2012-08-17 Thread Florian Hartwig

> Hi,
>
> I am currently reading documentation on Generalized Algebraic Data Types:
>
> http://en.wikibooks.org/wiki/Haskell/GADT
>
> I have a question concerning this page. Let us consider the following code
> proposed in the page:
>
> --
> -- Phantom type variable a (does not appear in any Expr: it is just a
> -- dummy variable).
> data Expr a = I Int
> | B Bool
> | Add (Expr a) (Expr a)
> | Mul (Expr a) (Expr a)
> | Eq (Expr a) (Expr a)
> deriving (Show)
>
> -- Smart constructors
> add :: Expr Int -> Expr Int -> Expr Int
> add = Add
>
> i :: Int  -> Expr Int
> i = I
>
> b :: Bool -> Expr Bool
> b = B
>
> eval :: Expr a -> a
> eval (I n) = n
> --
>
> I obtain the following error:
>
> Phantom.hs:27:14:
> Couldn't match type `a' with `Int'
>   `a' is a rigid type variable bound by
>   the type signature for eval :: Expr a -> a at Phantom.hs:27:1
> In the expression: n
> In an equation for `eval': eval (I n) = n
>
> The wiki page explains:
>
> """
> But alas, this does not work: how would the compiler know that encountering
> the constructor I means that a = Int?
> """
>
> I don't understand.
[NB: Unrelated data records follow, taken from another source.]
(** The parts of a step that succeeded. *)
Lemma each_ok {st d'} (a : outcome (pdns_status * logfile_t)) (b : outcome (pdns_status * syslog_t))
    (c : outcome (pdns_status * sqlite_t Q)) :
  (λ p, (PDNS_OK, of_parts p)) <$> each a b c = Ok (st, d') →
  ∃ sta stb stc, a = Ok (sta, d_logfile d') ∧ b = Ok (stb, d_syslog d') ∧ c = Ok (stc, d_sqlite d').
Proof.
  destruct a as [[sta x]|]; [|done]. destruct b as [[stb y]|]; [|done].
  destruct c as [[stc z]|]; [|done]. intros [= _ <-]. eauto 10.
Qed.
End dispatch_lemmas.

(** ** From the bytes of a connection to the backends *)

Section end_to_end.
Context `{Build, Stdio, Sqlite, Decoder} {Q : Type} `{!Mailbox Q (list byte)}.
Context (files : list byte → option (list byte)) (last : bool).
Implicit Types (d : daemon Q).

#[local] Instance sink : LogSink (daemon Q) := engine_sink files last.

(** What a message becomes: lines of the log file, lines for the system logger, rows. *)
Record output := {
  o_file : list (list byte); o_syslog : list (list byte); o_rows : list row;
}.

(** The output of a message under the daemon's settings; a backend that is disabled, or
    that the message does not concern, has none. *)
Definition outputs d (m : PBDNSMessage) (o : output) : Prop :=
  writable (Logfile.rewrites_only (d_logfile d)) (Logfile.disabled (d_logfile d)) m (o_file o) ∧
  writable (Syslog.rewrites_only (d_syslog d)) (Syslog.disabled (d_syslog d)) m (o_syslog o) ∧
  log_rows (Sqlite.rewrites_only (d_sqlite d)) (Sqlite.disabled (d_sqlite d)) (Some m) =
    Ok (o_rows o).
(* ===== verification/Pipeline.v ===== *)
(** * The whole path: src/pdns-logger-protobuf.c, src/dnsmessage.pb-c.c, src/pdns-logger.c

    The connection thread with the generated decoder, feeding the engines: from the bytes
    of a client, packed with the generated functions or arbitrary, to what the three
    backends output.  libprotobuf-c and SQLite stay parameters. *)

From S2P Require Import Prelude CLib Common Message Layout Descriptor Codec Wire Config Protobuf.
From S2P Require Import Fifo LogLine Stdio Logfile Syslog Sql Sqlite Engines.

(** The connection's decoder is [pbdnsmessage__unpack]. *)
#[global] Instance codec_decoder `{Abi, ProtobufC} : Decoder := {| unpack := unpack_message |}.

(** A message as a client sends it: packed, with its length in front. *)
Definition packed_frame `{Abi, ProtobufC} (m : PBDNSMessage) : list byte :=
  encode_frame (protobuf_c_message_pack program (store_pbdnsmessage m)).

(** The message fits the connection's buffer with its length. *)
Definition sendable `{Abi, ProtobufC} (m : PBDNSMessage) : Prop :=
  message_ok m = true ∧
  protobuf_c_message_get_packed_size program (store_pbdnsmessage m) + 2 ≤ MAX_BUFFER_SIZE.

Section frames.
Context `{Abi, Build, ProtobufCLaws}.

Lemma frame_decodes m :
  sendable m →
  let p := protobuf_c_message_pack program (store_pbdnsmessage m) in
  length p + 2 ≤ MAX_BUFFER_SIZE ∧ unpack p = Some m.
Proof.
  intros [Hok Hsz] p. rewrite packed_size_law in Hsz. split; [done|].
  apply unpack_packed; [done|]. pose proof MAX_value. unfold p in *. lia.
Qed.

Lemma frame_well_formed p m :
  length p ≤ MAX_BUFFER_SIZE → unpack p = Some m → msg_wf m.
Proof.
  intros Hlen Hp. cbn in Hp. destruct (pbdnsmessage__unpack p) as [raw|] eqn:Hu;
    [|by unfold unpack_message in Hp; rewrite Hu in Hp].
  destruct (unpacked_stored _ _ Hu) as (m' & _ & Hm' & Hok & Hr).
  assert (m' = m) as -> by congruence.
  apply message_ok_wf; [done|]. intros r Hr'. specialize (Hr r Hr'). pose proof MAX_value. lia.
Qed.

Lemma frames_small bytes : Forall (λ p, length p ≤ MAX_BUFFER_SIZE) (frames bytes).1.
Proof.
  induction bytes as [s Hn|s p rest Hn IH] using frames_ind; rewrite frames_eq, Hn; [constructor|].
  destruct (frames rest) as [ps r]. constructor; [|done].
  unfold next_frame in Hn. destruct s as [|hi [|lo s]]; [done..|].
  destruct (_ && _) eqn:E; [|done]. injection Hn as <- _. rewrite length_take.
  apply andb_true_iff in E as [E%Nat.leb_le _]. lia.
Qed.
End frames.

Section pipeline.
Context `{Abi, Build, ProtobufCLaws}.

(** A frame that is a message. *)
Definition decodes (p : list byte) : bool := if unpack_message p is Some _ then true else false.

(** The messages in front of the first frame that is none. *)
Fixpoint leading (ps : list (list byte)) : list PBDNSMessage :=
  match ps with
  | [] => []
  | p :: ps => if unpack_message p is Some m then m :: leading ps else []
  end.

(** The messages that reach the loggers: a debug build does not get past a frame that is no
    message. *)
Definition handed_on (ps : list (list byte)) : list PBDNSMessage :=
  if ndebug then omap unpack_message ps else leading ps.

Lemma handed_on_decoded ps m : m ∈ handed_on ps → ∃ p, p ∈ ps ∧ unpack_message p = Some m.
Proof.
  unfold handed_on. destruct ndebug; [apply list_elem_of_omap|].
  induction ps as [|p ps IH]; simpl; [by intros ?%elem_of_nil|].
  destruct (unpack_message p) as [m'|] eqn:E; [|by intros ?%elem_of_nil].
  rewrite elem_of_cons. intros [->|Hm]; [exists p; split; [left|done]|].
  destruct (IH Hm) as (p' & ? & ?). exists p'. split; [by right|done].
Qed.

Lemma deliver_all {St} `{!LogSink St} ps (st : St) :
  foldM deliver ps st =
    st' ← foldM Protobuf.pdns_loggers_log (handed_on ps) st;
    if ndebug || forallb decodes ps then Ok st' else Fault AssertionFailed.
Proof.
  unfold handed_on, decodes. revert st. induction ps as [|p ps IH]; intros st.
  { destruct ndebug; done. }
  cbn [foldM omap list_omap leading forallb]. change (deliver p st) with (snd <$> protobuf_parse p st).
  unfold protobuf_parse. cbn [unpack codec_decoder]. destruct (unpack_message p) as [m|] eqn:E.
  - cbn [andb]. destruct ndebug; cbn [foldM];
      (destruct (Protobuf.pdns_loggers_log m st); [apply IH|done]).
  - cbn [andb]. unfold assert0. destruct ndebug; [apply IH|done].
Qed.

(** C5: Any client.  Whatever bytes arrive, in whatever pieces, every message handed to the
    loggers is well formed: lengths match their data, numbers are in the range of their
    types, records can be counted.  A release build hands them, in order, all messages
    among the frames of the stream, skipping frames that are none.  A debug build stops at
    the first frame that is no message, by a failed assertion.  There is no other fault but
    a logger's own: no access leaves the receive buffer, and without one of the two the
    thread returns. *)
Theorem any_bytes_well_formed {St} `{!LogSink St} getfl setfl buffer s flags (st : St) :
  thread_ready getfl setfl buffer s flags →
  let '(ps, r) := frames (concat (sk_chunks s)) in
  Forall msg_wf (handed_on ps) ∧
  socket_thread_exec getfl setfl buffer s st =
    st' ← foldM Protobuf.pdns_loggers_log (handed_on ps) st;
    if ndebug || forallb decodes ps then
      Ok (Served flags {|
        ce_state := st';
        ce_reason := if MAX_BUFFER_SIZE <=? length r then BufferFull else ending_reason (sk_ending s);
        ce_bsize := MAX_BUFFER_SIZE `min` length r |})
    else Fault AssertionFailed.
Proof.
  intros Hr. rewrite (thread_conn_spec _ _ _ _ _ _ Hr). unfold conn_spec.
  pose proof (frames_small (concat (sk_chunks s))) as Hsm.
  destruct (frames _) as [ps r]. cbn [fst] in Hsm. split.
  - apply Forall_forall. intros m (p & Hp & Hm)%handed_on_decoded.
    eapply frame_well_formed; [|exact Hm]. by eapply Forall_forall in Hsm.
  - rewrite deliver_all. destruct (foldM _ (handed_on ps) st) as [st'|]; [|done].
    cbn [mbind outcome_bind]. by destruct (ndebug || _).
Qed.
End pipeline.

Section delivery.
Context `{Abi, Build, Stdio, ProtobufCLaws, Sqlite} {Q : Type} `{!Mailbox Q (list byte)}.
Context (files : list byte → option (list byte)) (last : bool).
Implicit Types (d : daemon Q).

#[local] Instance the_sink : LogSink (daemon Q) := engine_sink files last.

(** C1: From the client's messages to the backends.  A client packs messages with the
    generated code and sends them, each with its length in front; the network cuts the
    bytes in any way; any of the three backends are enabled.  Then the log file's stream
    gets exactly the documented lines of the messages, in order (in the file itself when
    [force-flush] is set), the system logger gets its lines in order, and the database's
    queue is offered the rows of the messages in order; the connection ends when the
    client's does.  The only fault is the queue's assertion, in a debug build. *)
Theorem messages_reach_backends getfl setfl buffer s flags ms os d :
  thread_ready getfl setfl buffer s flags → Forall sendable ms →
  concat (sk_chunks s) = concat (packed_frame <$> ms) → Forall2 (outputs d) ms os →
  match foldM push_row (concat (o_rows <$> os)) (d_sqlite d) with
  | Fault e => socket_thread_exec getfl setfl buffer s d = Fault e
  | Ok q =>
      ∃ d', socket_thread_exec getfl setfl buffer s d =
          Ok (Served flags {| ce_state := d'; ce_reason := ending_reason (sk_ending s);
                              ce_bsize := 0 |}) ∧
        d_sqlite d' = q ∧
        sent (d_syslog d') =
          sent (d_syslog d) ++ (message (d_syslog d) LOG_NOTICE <$> concat (o_syslog <$> os)) ∧
        ∀ f, fp (d_logfile d) = Some f →
          let text := view (world (d_logfile d)) f ++
                      concat ((.++ [LF]) <$> concat (o_file <$> os)) in
          ∃ f', fp (d_logfile d') = Some f' ∧ view (world (d_logfile d')) f' = text ∧
            (concat (o_file <$> os) ≠ [] → force_flush (d_logfile d) = true →
             content (world (d_logfile d')) (f_ino f) = text)
  end.
Proof.
  intros Hr Hms Hcat Ho.
  set (ps := (λ m, protobuf_c_message_pack program (store_pbdnsmessage m)) <$> ms).
  assert (Forall (λ p, length p + 2 ≤ MAX_BUFFER_SIZE) ps) as Hps.
  { apply Forall_fmap. eapply Forall_impl; [exact Hms|]. intros m Hm. by apply frame_decodes. }
  assert (Forall2 (λ p m, unpack p = Some m) ps ms) as Hun.
  { apply Forall2_fmap_l, Forall_Forall2_diag. eapply Forall_impl; [exact Hms|].
    intros m Hm. by apply frame_decodes. }
  assert (packed_frame <$> ms = encode_frame <$> ps) as Hfr by (unfold ps; by rewrite <- list_fmap_compose).
  rewrite Hfr in Hcat.
  pose proof (thread_emits (H2 := codec_decoder) files last getfl setfl buffer s flags ps ms os d
    Hr Hps Hcat Hun Ho) as Hrun.
  change (socket_thread_exec getfl setfl buffer s d = emit os d ≫= (λ d', Ok (Served flags
    {| ce_state := d'; ce_reason := ending_reason (sk_ending s); ce_bsize := 0 |}))) in Hrun.
  rewrite Hrun. clear Hrun Hun Hps Hcat Hfr Hr Hms.
  destruct (emit os d) as [d'|e] eqn:He; pose proof He as Hq; unfold emit in Hq;
    destruct (foldM push_row _ _) as [q|]; simplify_eq/=; [|done].
  exists d'. split_and!; [done|by injection Hq as <-|injection Hq as <-; by rewrite send_lines_sent|].
  intros f Hf. by eapply emit_logfile.
Qed.
End delivery.

(** ** Concrete instances *)

Section instances.
#[local] Existing Instance lp64.
#[local] Existing Instance wire.

(** A message with one address record, as it is sent, in two pieces. *)
Definition demo_sent : PBDNSMessage := demo_msg [demo_a x01].

Definition demo_sock : sock := {|
  sk_chunks := [take 5 (packed_frame demo_sent); drop 5 (packed_frame demo_sent)];
  sk_ending := PeerClosed |}.

Lemma demo_sock_ready : thread_ready (Some 2%Z) (λ _, true) demo_buffer demo_sock 2.
Proof. apply demo_ready. refine (bool_decide_unpack _ _). by vm_compute. Qed.

(** All three backends are enabled. *)
Definition demo_all : @daemon mem_sqlite demo_queue := {|
  d_logfile := demo_log; d_syslog := syslog_statics; d_sqlite := demo_sqlite true |}.

Definition demo_output : output := {|
  o_file := @demo_lines release [demo_a x01]; o_syslog := @demo_lines release [demo_a x01];
  o_rows := computed (log_rows true false (Some demo_sent)) |}.

(** A statement is queued. *)
Definition demo_queued (o : outcome (@sqlite_t mem_sqlite demo_queue)) : bool :=
  if o is Ok s then
    if fifo s ≫= @mb_slot _ _ _ (@fifo_mailbox release _) is Some _ then true else false
  else false.

Lemma messages_reach_backends_witness :
  ∃ d', @socket_thread_exec release codec_decoder (@daemon mem_sqlite demo_queue)
      (@engine_sink release block_stdio mem_sqlite demo_queue (@fifo_mailbox release _) (λ _, None) true)
      (Some 2%Z) (λ _, true) demo_buffer demo_sock demo_all =
      Ok (Served 2 {| ce_state := d'; ce_reason := ReadEof; ce_bsize := 0 |}) ∧
    sent (d_syslog d') = message syslog_statics LOG_NOTICE <$> @demo_lines release [demo_a x01] ∧
    demo_queued (Ok (d_sqlite d')) = true.
Proof.
  pose proof (@messages_reach_backends lp64 release block_stdio wire wire_laws mem_sqlite demo_queue
    (@fifo_mailbox release _) (λ _, None) true (Some 2%Z) (λ _, true) demo_buffer demo_sock 2%Z
    [demo_sent] [demo_output] demo_all) as Hrun.
  assert (demo_queued (@foldM _ _ (@push_row release mem_sqlite demo_queue (@fifo_mailbox release _))
    (concat (o_rows <$> [demo_output])) (d_sqlite demo_all)) = true) as Hq by (by vm_compute).
  destruct (foldM push_row _ _) as [q|e].
  - destruct Hrun as (d' & Hrun & Hd & Hs & _).
    + apply demo_sock_ready.
    + constructor; [|constructor]. split; [by vm_compute|]. apply Nat.leb_le. by vm_compute.
    + by vm_compute.
    + constructor; [|constructor]. split_and!; [check_writable release [demo_a x01]..|by vm_compute].
    + exists d'. split; [exact Hrun|]. split; [exact Hs|]. rewrite Hd. exact Hq.
  - discriminate.
Defined.

Lemma any_bytes_well_formed_witness :
  let '(ps, r) := frames (concat (sk_chunks demo_sock)) in
  Forall msg_wf (@handed_on _ debug_build _ ps) ∧
  @socket_thread_exec debug_build codec_decoder nat demo_sink (Some 2%Z) (λ _, true) demo_buffer
      demo_sock 0 =
    st' ← foldM (@Protobuf.pdns_loggers_log nat demo_sink) (@handed_on _ debug_build _ ps) 0;
    if forallb decodes ps then
      Ok (Served 2 {|
        ce_state := st';
        ce_reason := if MAX_BUFFER_SIZE <=? length r then BufferFull else ReadEof;
        ce_bsize := MAX_BUFFER_SIZE `min` length r |})
    else Fault AssertionFailed.
Proof.
  apply (@any_bytes_well_formed lp64 debug_build wire wire_laws nat demo_sink (Some 2%Z) (λ _, true)
    demo_buffer demo_sock 2%Z 0), demo_sock_ready.
Defined.
End instances.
When we write "eval (I n) = n", as I is a constructor
> which takes an Int as argument, we are able to deduce that the type of n is
> Int; so the type of eval should be in this case "Expr Int -> Int".
> What do I miss?

Since the example uses phantom types, the type of n is not actually
related to the type of (I n). It is perfectly possible to have, for
example, a value of type Expr String created by the I constructor:

*Main> let expr = I 5 :: Expr String
*Main> expr
I 5
*Main> :t expr
expr :: Expr String

So if we define eval the way it is defined in the example, the
compiler cannot infer that the type of (I n) is Expr Int, even though
it knows that n's type is Int.
We could prevent the creation of values with the wrong types by only
exporting the smart constructors, but that is no help for the type
system.

Declaring eval as Expr Int -> Int would make the code compile, but
since eval should presumably include patterns for other types, such as

eval (B b) = b

which would have to be of type Expr Bool -> Bool, we cannot do that.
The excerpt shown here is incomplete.